* Assignment:
Write all of the entries out again exactly.

* Material provided:
(** Parts are not in the bucket; when the loop ends well they are the whole
    stream. *)
Lemma multipart_loop_still fuel first bs fs parts (r : R) b res r' b' :
  multipart_loop fuel first bs fs parts r b = (res, r', b') →
  bk_objects b' = bk_objects b ∧
  (0 < bs → (match first with Some _ => 1 | None => 0 end + String.length (contents r) < fuel)%nat → first ≠ Some "" →
   ∀ size parts', res = Ok (size, parts') → parts' = parts +:+ default "" first +:+ contents r).
Proof.
  revert first fs parts r b. induction fuel as [|fuel IH]; intros first fs parts r b.
  { intros [= <- <- <-]. split; [done|lia]. }
  cbn [multipart_loop]. destruct (match first with Some _ => _ | None => _ end) as [[chunk|e] r1] eqn:Ec.
  2:{ by intros [= <- <- <-]. }
  assert (0 < bs → first ≠ Some "" → default "" first +:+ contents r = chunk +:+ contents r1 ∧ (chunk = "" → contents r1 = "")) as Hchunk.
  { destruct first as [c|]; [injection Ec as -> ->; intros _ Hne; split; [done|congruence]|]. intros Hbs _.
    apply read_chunk_loop_Ok in Ec as (H1 & _ & H3 & _); [|done|lia|change (len "") with 0; lia]. split; [done|].
    intros ->. apply H3. change (len "") with 0. lia. }
  destruct (Z.eqb_spec (len chunk) 0) as [H0|H0].
  { intros [= <- <- <-]. split; [done|]. intros Hbs _ Hne size parts' [= _ <-]. apply len_zero in H0. subst chunk.
    destruct (Hchunk Hbs Hne) as [-> H1]. rewrite H1 by done. by rewrite str_app_nil_r. }
  pose proof (request_still b) as Hb1. destruct (request b) as [[u|e] b1] eqn:Er; cbn in Hb1.
  2:{ by intros [= <- <- <-]. }
  intros H. destruct (IH None _ _ _ _ H) as [H1 H2]. split; [congruence|]. intros Hbs Hf Hne size parts' Hok.
  destruct (Hchunk Hbs Hne) as [Hc _]. rewrite Hc. rewrite (H2 Hbs) with size parts'; [|cbn|done|done].
  - cbn [default]. change ("" +:+ contents r1) with (contents r1). by rewrite str_app_assoc.
  - enough (String.length (contents r1) < fuel)%nat by lia. destruct first as [c|]; [injection Ec as -> ->; lia|].
    apply (f_equal String.length) in Hc. cbn [default] in Hc. change ("" +:+ contents r) with (contents r) in Hc.
    rewrite str_length_app in Hc. unfold len in H0. lia.
Qed.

* Result of the task:
(** Parts are not in the bucket; when the loop ends well they are the whole
    stream. *)
Lemma multipart_loop_still fuel first bs fs parts (r : R) b res r' b' :
  multipart_loop fuel first bs fs parts r b = (res, r', b') →
  bk_objects b' = bk_objects b ∧
  (0 < bs → (match first with Some _ => 1 | None => 0 end + String.length (contents r) < fuel)%nat → first ≠ Some "" →
   ∀ size parts', res = Ok (size, parts') → parts' = parts +:+ default "" first +:+ contents r).
Proof.
  revert first fs parts r b. induction fuel as [|fuel IH]; intros first fs parts r b.
  { intros [= <- <- <-]. split; [done|lia]. }
  cbn [multipart_loop]. destruct (match first with Some _ => _ | None => _ end) as [[chunk|e] r1] eqn:Ec.
  2:{ by intros [= <- <- <-]. }
  assert (0 < bs → first ≠ Some "" → default "" first +:+ contents r = chunk +:+ contents r1 ∧ (chunk = "" → contents r1 = "")) as Hchunk.
  { destruct first as [c|]; [injection Ec as -> ->; intros _ Hne; split; [done|congruence]|]. intros Hbs _.
    apply read_chunk_loop_Ok in Ec as (H1 & _ & H3 & _); [|done|lia|change (len "") with 0; lia]. split; [done|].
    intros ->. apply H3. change (len "") with 0. lia. }
  destruct (Z.eqb_spec (len chunk) 0) as [H0|H0].
  { intros [= <- <- <-]. split; [done|]. intros Hbs _ Hne size parts' [= _ <-]. apply len_zero in H0. subst chunk.
    destruct (Hchunk Hbs Hne) as [-> H1]. rewrite H1 by done. by rewrite str_app_nil_r. }
  pose proof (request_still b) as Hb1. destruct (request b) as [[u|e] b1] eqn:Er; cbn in Hb1.
  2:{ by intros [= <- <- <-]. }
  intros H. destruct (IH None _ _ _ _ H) as [H1 H2]. split; [congruence|]. intros Hbs Hf Hne size parts' Hok.
  destruct (Hchunk Hbs Hne) as [Hc _]. rewrite Hc. rewrite (H2 Hbs) with size parts'; [|cbn|done|done].
  - cbn [default]. change ("" +:+ contents r1) with (contents r1). by rewrite str_app_assoc.
  - enough (String.length (contents r1) < fuel)%nat by lia. destruct first as [c|]; [injection Ec as -> ->; lia|].
    apply (f_equal String.length) in Hc. cbn [default] in Hc. change ("" +:+ contents r) with (contents r) in Hc.
    rewrite str_length_app in Hc. unfold len in H0. lia.
Qed.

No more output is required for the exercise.